_Problem to work on_:
From the opening line of the records through the line bearing "assert (0 <= n) by nia.", set down every line exactly.

--- START ---

Lemma theoretical_value (n : Z) :
  ((Num.of_Z 2 * Num.pow (Num.of_Z n) 3 - Num.pow (Num.of_Z n) 2) * Finite (1 # 1000000)
   =~ Finite (inject_Z (2 * n ^ 3 - n ^ 2) * (1 # 1000000)))%num.
Proof.
  simpl.
  replace (2 * n ^ 3 - n ^ 2) with (2 * (n * (n * n)) - n * n) by ring.
  unfold Zminus. rewrite inject_Z_plus, inject_Z_opp, !inject_Z_mult. ring.
Qed.

Lemma sweep_from_session (c : Config.t) (n : Z) (k : nat)
    (pts : list DataPoint.t) (total : number) (app : App.t) :
  config_in_bounds c ->
  App.config app = c ->
  App.suspended app = [] ->
  UI.results (App.ui app) = None ->
  (forall e, e ∈ App.console app -> e = RangeError) ->
  n = Config.startN c + Z.of_nat k * Config.step c ->
  measured c k pts total ->
  session_inv (sweep_from sqrt_fin c n pts total app).
Proof.
  intros Hc Hcfg Hsus Hres Hlog Hn (Hsizes & Hle & Htotal & Hpts).
  destruct (Z_le_gt_dec n (Config.endN c)) as [E | E].
  - destruct (measureFLOPS_outcome (Z.to_nat n) (Z.to_nat (Config.measurements c))
                                   (App.world app))
      as [(m & w' & Hrun & Hflops & Hg & Ht) | (w' & Hrun)].
    + unfold sweep_from. rewrite (Zle_imp_le_bool _ _ E), Hrun.
      unfold session_inv. cbn [App.config App.ui App.suspended App.console UI.results].
      split; [rewrite Hcfg; exact Hc |]. split; [rewrite Hres; discriminate |].
      split; [| exact Hlog].
      intros sw Hsw. rewrite Hsus in Hsw. apply list_elem_of_singleton in Hsw. subst sw.
      cbn [Sweep.cfg]. split; [symmetry; exact Hcfg |].
      split; [exact Hc |]. exists k.
      cbn [Sweep.cfg Sweep.n Sweep.dataPoints Sweep.totalTeraflopsSeconds].
      split; [exact Hn |].
      split; [rewrite map_app, Hsizes, sizes_S; simpl; rewrite Hn; reflexivity |].
      split.
      { intros v Hv. rewrite sizes_S in Hv. apply elem_of_app in Hv as [Hv | Hv];
          [apply Hle; exact Hv | apply list_elem_of_singleton in Hv; lia]. }
      split; [rewrite map_app; cbn [map]; rewrite sum_numbers_snoc, Htotal; reflexivity |].
      apply Forall_app. split; [exact Hpts |]. constructor; [| constructor].
      unfold point_consistent.
      cbn [DataPoint.operations DataPoint.n DataPoint.gflops DataPoint.flops
           DataPoint.teraflops DataPoint.theoretical].
      destruct Hc as (Hs & Hst & Hm1 & Hm2).
      assert (0 <= n) by nia.
      split; [rewrite Hflops by lia; rewrite Z2Nat.id by assumption; reflexivity |].
      split; [exact Hg |]. split; [exact Ht |]. apply theoretical_value.
    + rewrite (sweep_from_throw sqrt_fin c n pts total app RangeError w' E Hrun).
      unfold session_inv. cbn [App.config App.ui App.suspended App.console UI.results].
      split; [rewrite Hcfg; exact Hc |]. split; [rewrite Hres; discriminate |].
      split; [rewrite Hsus; intros sw Hsw; inversion Hsw |].
      intros e He. apply elem_of_app in He as [He | He];
        [apply Hlog; exact He | apply list_elem_of_singleton in He; exact He].
  - rewrite (sweep_from_done sqrt_fin c n pts total app) by lia.
    unfold session_inv. cbn [App.config App.ui App.suspended App.console UI.results].
    split; [rewrite Hcfg; exact Hc |].
    split; [| split; [rewrite Hsus; intros sw Hsw; inversion Hsw | exact Hlog]].
    intros res Hr. injection Hr as <-. exists c, k.
    split; [exact Hc |].
    split; [repeat split; assumption |].
    split; [lia | reflexivity].
Qed.

Lemma idle_session (c : Config.t) (w : World.t) :
  config_in_bounds c -> session_inv (idle c w).
Proof.
  intros Hc. unfold session_inv, idle. simpl.
  split; [exact Hc |]. split; [discriminate |].
  split; intros x Hx; inversion Hx.
Qed.

Lemma set_config_session (c : Config.t) (app : App.t) :
  config_in_bounds c -> App.suspended app = [] ->
  session_inv app -> session_inv (set_config c app).
Proof.
  intros Hc Hsus (_ & Hres & _ & Hlog). unfold session_inv, set_config. simpl.
  split; [exact Hc |]. split; [exact Hres |].
  split; [rewrite Hsus; intros x Hx; inversion Hx | exact Hlog].
Qed.

Lemma stopped_not_suspended (app : App.t) :
  app_inv app -> UI.isRunning (App.ui app) = false -> App.suspended app = [].
Proof.
  intros Hinv Hrun. destruct (app_inv_one_sweep app Hinv) as [_ Hiff].
  destruct (App.suspended app) as [|sw l]; [reflexivity |].
  assert (UI.isRunning (App.ui app) = true) by (apply Hiff; discriminate).
  congruence.
Qed.

Lemma running_no_results (app : App.t) :
  app_inv app -> UI.isRunning (App.ui app) = true ->
  UI.results (App.ui app) = None /\ exists sw, App.suspended app = [sw].
Proof.
  intros Hinv Hrun. unfold app_inv in Hinv.
  destruct (App.suspended app) as [|sw [|sw2 l]].
  - destruct Hinv as (Hstop & _). congruence.
  - destruct Hinv as (_ & Hres & _). split; [exact Hres | exists sw; reflexivity].
  - contradiction.
Qed.

Lemma handle_session (ev : Event) (app : App.t) :
  app_inv app -> session_inv app -> session_inv (handle sqrt_fin ev app).
Proof.
  intros Hinv Hs. pose proof Hs as (Hc & Hres & Hsus & Hlog).
  destruct (UI.isRunning (App.ui app)) eqn:Hrun.
  - destruct (running_no_results app Hinv Hrun) as (Hnone & sw & Hsw).
    destruct ev; unfold handle; rewrite ?Hrun; simpl negb; cbv iota; try exact Hs.
    + unfold runAnalysis. rewrite Hrun. exact Hs.
    + destruct k as [|k].
      * fold (handle sqrt_fin (TimerFired 0) app). rewrite (resume_only sqrt_fin app sw Hsw).
        destruct (Hsus sw) as (Hcfg & Hbounds & j & Hn & Hsizes & Hle & Htot & Hpts);
          [rewrite Hsw; left |].
        apply (sweep_from_session (Sweep.cfg sw) _ (S j)); simpl; try assumption.
        -- symmetry; exact Hcfg.
        -- reflexivity.
        -- rewrite Hn. lia.
        -- repeat split; assumption.
      * unfold resume. rewrite Hsw. simpl. exact Hs.
    + rewrite Hnone. exact Hs.
  - pose proof (stopped_not_suspended app Hinv Hrun) as Hnil.
    destruct Hc as (Hc1 & Hc2 & Hc3 & Hc4).
    destruct ev; unfold handle; rewrite ?Hrun; simpl negb; cbv iota.
    + unfold runAnalysis. rewrite Hrun.
      apply (sweep_from_session (App.config app) _ 0%nat); simpl; try assumption;
        try reflexivity.
      * repeat split; assumption.
      * lia.
      * split; [reflexivity |]. split; [intros v Hv; inversion Hv |].
        split; [reflexivity | constructor].
    + unfold resume. rewrite Hnil. simpl. exact Hs.
    + apply set_config_session; [| exact Hnil | exact Hs].
      unfold config_in_bounds; simpl; lia.
    + apply set_config_session; [| exact Hnil | exact Hs].
      unfold config_in_bounds; simpl; lia.
    + apply set_config_session; [| exact Hnil | exact Hs].
      unfold config_in_bounds; simpl; lia.
    + apply set_config_session; [| exact Hnil | exact Hs].
      unfold config_in_bounds; simpl; lia.
    + destruct (UI.results (App.ui app)); [| exact Hs].
      unfold session_inv, clearResults. simpl.
      split; [repeat split; assumption |]. split; [discriminate |].
      split; assumption.
Qed.

Lemma run_events_session (evs : list Event) :
  forall app, app_inv app -> session_inv app ->
              app_inv (run_events sqrt_fin evs app) /\
              session_inv (run_events sqrt_fin evs app).
Proof.
  induction evs as [|ev evs IH]; intros app Hinv Hs.
  - split; assumption.
  - rewrite run_events_cons. apply IH.
    + apply handle_inv. exact Hinv.
    + apply handle_session; assumption.
Qed.

(** X13. In a session that starts with inputs within bounds, the inputs stay
    within bounds, a suspended sweep runs on the inputs on display, and
    while a sweep is running only its timer changes the state: the
    inputs are disabled, the run button returns at once and there is
    nothing to clear. *)
Theorem inputs_stay_in_bounds (c : Config.t) (w : World.t) (evs : list Event) :
  config_in_bounds c ->
  config_in_bounds (App.config (run_events sqrt_fin evs (idle c w))) /\
  (forall sw, sw ∈ App.suspended (run_events sqrt_fin evs (idle c w)) ->
              Sweep.cfg sw = App.config (run_events sqrt_fin evs (idle c w))) /\
  (UI.isRunning (App.ui (run_events sqrt_fin evs (idle c w))) = true ->
   forall ev, (forall k, ev <> TimerFired k) ->
              handle sqrt_fin ev (run_events sqrt_fin evs (idle c w))
              = run_events sqrt_fin evs (idle c w)).
Proof.
  intros Hc.
  destruct (run_events_session evs (idle c w) (idle_inv c w) (idle_session c w Hc))
    as (Hinv & Hb & _ & Hsus & _).
  split; [exact Hb |]. split; [intros sw Hsw; apply Hsus; exact Hsw |].
  intros Hrun ev Hev.
  destruct (running_no_results _ Hinv Hrun) as (Hnone & _).
  destruct ev; unfold handle; rewrite ?Hrun; simpl negb; cbv iota; try reflexivity.
  - unfold runAnalysis. rewrite Hrun. reflexivity.
  - exfalso. apply (Hev k). reflexivity.
  - rewrite Hnone. reflexivity.
Qed.

(** X14. Whatever is on display as the result of a session is the summary of
    a whole sweep: its sizes are startN, startN + step, ... of some
    inputs within bounds, all of them at most endN and the next one
    beyond it; the GFLOPS and TFLOPS of each point are its FLOPS over
    1e9 and 1e12; and the total is the running sum of the points'
    TERAFLOPS-seconds.  (The typed values of a session are integers
    here; nothing in this statement depends on it.) *)
Theorem published_result_is_complete
    (c : Config.t) (w : World.t) (evs : list Event) (res : AnalysisResult.t) :
  config_in_bounds c ->
  UI.results (App.ui (run_events sqrt_fin evs (idle c w))) = Some res ->
  exists (cfg : Config.t) (k : nat),
    config_in_bounds cfg /\
    map DataPoint.n (AnalysisResult.dataPoints res) = sizes cfg k /\
    (forall v, v ∈ sizes cfg k -> v <= Config.endN cfg) /\
    Config.endN cfg < Config.startN cfg + Z.of_nat k * Config.step cfg /\
    AnalysisResult.totalTeraflopsSeconds res
    = sum_numbers (map DataPoint.teraflopsSeconds (AnalysisResult.dataPoints res)) /\
    Forall (fun p => DataPoint.gflops p = (DataPoint.flops p / e9)%num /\
                     DataPoint.teraflops p = (DataPoint.flops p / e12)%num)
           (AnalysisResult.dataPoints res) /\
    res = summarize (AnalysisResult.dataPoints res)
                    (AnalysisResult.totalTeraflopsSeconds res).
Proof.
  intros Hc Hres.
  destruct (run_events_session evs (idle c w) (idle_inv c w) (idle_session c w Hc))
    as (_ & _ & Hpub & _).
  destruct (Hpub res Hres) as (cfg & k & Hb & (Hsizes & Hle & Htot & Hpts) & Hend & Hsum).
  exists cfg, k.
  split; [exact Hb |]. split; [exact Hsizes |]. split; [exact Hle |].
  split; [exact Hend |]. split; [exact Htot |]. split; [| exact Hsum].
  eapply Forall_impl; [exact Hpts |].
  intros p (_ & Hg & Ht & _). split; assumption.
Qed.

(** X15. The only error a session ever logs is the RangeError of a failed
    allocation: the multiplier is only called on square matrices of the
    size it is given, so its TypeError does not occur. *)
Theorem only_allocation_failures_are_logged
    (c : Config.t) (w : World.t) (evs : list Event) (e : Error) :
  config_in_bounds c ->
  e ∈ App.console (run_events sqrt_fin evs (idle c w)) ->
  e = RangeError.
Proof.
  intros Hc He.
  destruct (run_events_session evs (idle c w) (idle_inv c w) (idle_session c w Hc))
    as (_ & _ & _ & _ & Hlog).
  apply Hlog. exact He.
Qed.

--- END ---

_Response to the task_:
Lemma theoretical_value (n : Z) :
  ((Num.of_Z 2 * Num.pow (Num.of_Z n) 3 - Num.pow (Num.of_Z n) 2) * Finite (1 # 1000000)
   =~ Finite (inject_Z (2 * n ^ 3 - n ^ 2) * (1 # 1000000)))%num.
Proof.
  simpl.
  replace (2 * n ^ 3 - n ^ 2) with (2 * (n * (n * n)) - n * n) by ring.
  unfold Zminus. rewrite inject_Z_plus, inject_Z_opp, !inject_Z_mult. ring.
Qed.

Lemma sweep_from_session (c : Config.t) (n : Z) (k : nat)
    (pts : list DataPoint.t) (total : number) (app : App.t) :
  config_in_bounds c ->
  App.config app = c ->
  App.suspended app = [] ->
  UI.results (App.ui app) = None ->
  (forall e, e ∈ App.console app -> e = RangeError) ->
  n = Config.startN c + Z.of_nat k * Config.step c ->
  measured c k pts total ->
  session_inv (sweep_from sqrt_fin c n pts total app).
Proof.
  intros Hc Hcfg Hsus Hres Hlog Hn (Hsizes & Hle & Htotal & Hpts).
  destruct (Z_le_gt_dec n (Config.endN c)) as [E | E].
  - destruct (measureFLOPS_outcome (Z.to_nat n) (Z.to_nat (Config.measurements c))
                                   (App.world app))
      as [(m & w' & Hrun & Hflops & Hg & Ht) | (w' & Hrun)].
    + unfold sweep_from. rewrite (Zle_imp_le_bool _ _ E), Hrun.
      unfold session_inv. cbn [App.config App.ui App.suspended App.console UI.results].
      split; [rewrite Hcfg; exact Hc |]. split; [rewrite Hres; discriminate |].
      split; [| exact Hlog].
      intros sw Hsw. rewrite Hsus in Hsw. apply list_elem_of_singleton in Hsw. subst sw.
      cbn [Sweep.cfg]. split; [symmetry; exact Hcfg |].
      split; [exact Hc |]. exists k.
      cbn [Sweep.cfg Sweep.n Sweep.dataPoints Sweep.totalTeraflopsSeconds].
      split; [exact Hn |].
      split; [rewrite map_app, Hsizes, sizes_S; simpl; rewrite Hn; reflexivity |].
      split.
      { intros v Hv. rewrite sizes_S in Hv. apply elem_of_app in Hv as [Hv | Hv];
          [apply Hle; exact Hv | apply list_elem_of_singleton in Hv; lia]. }
      split; [rewrite map_app; cbn [map]; rewrite sum_numbers_snoc, Htotal; reflexivity |].
      apply Forall_app. split; [exact Hpts |]. constructor; [| constructor].
      unfold point_consistent.
      cbn [DataPoint.operations DataPoint.n DataPoint.gflops DataPoint.flops
           DataPoint.teraflops DataPoint.theoretical].
      destruct Hc as (Hs & Hst & Hm1 & Hm2).
      assert (0 <= n) by nia.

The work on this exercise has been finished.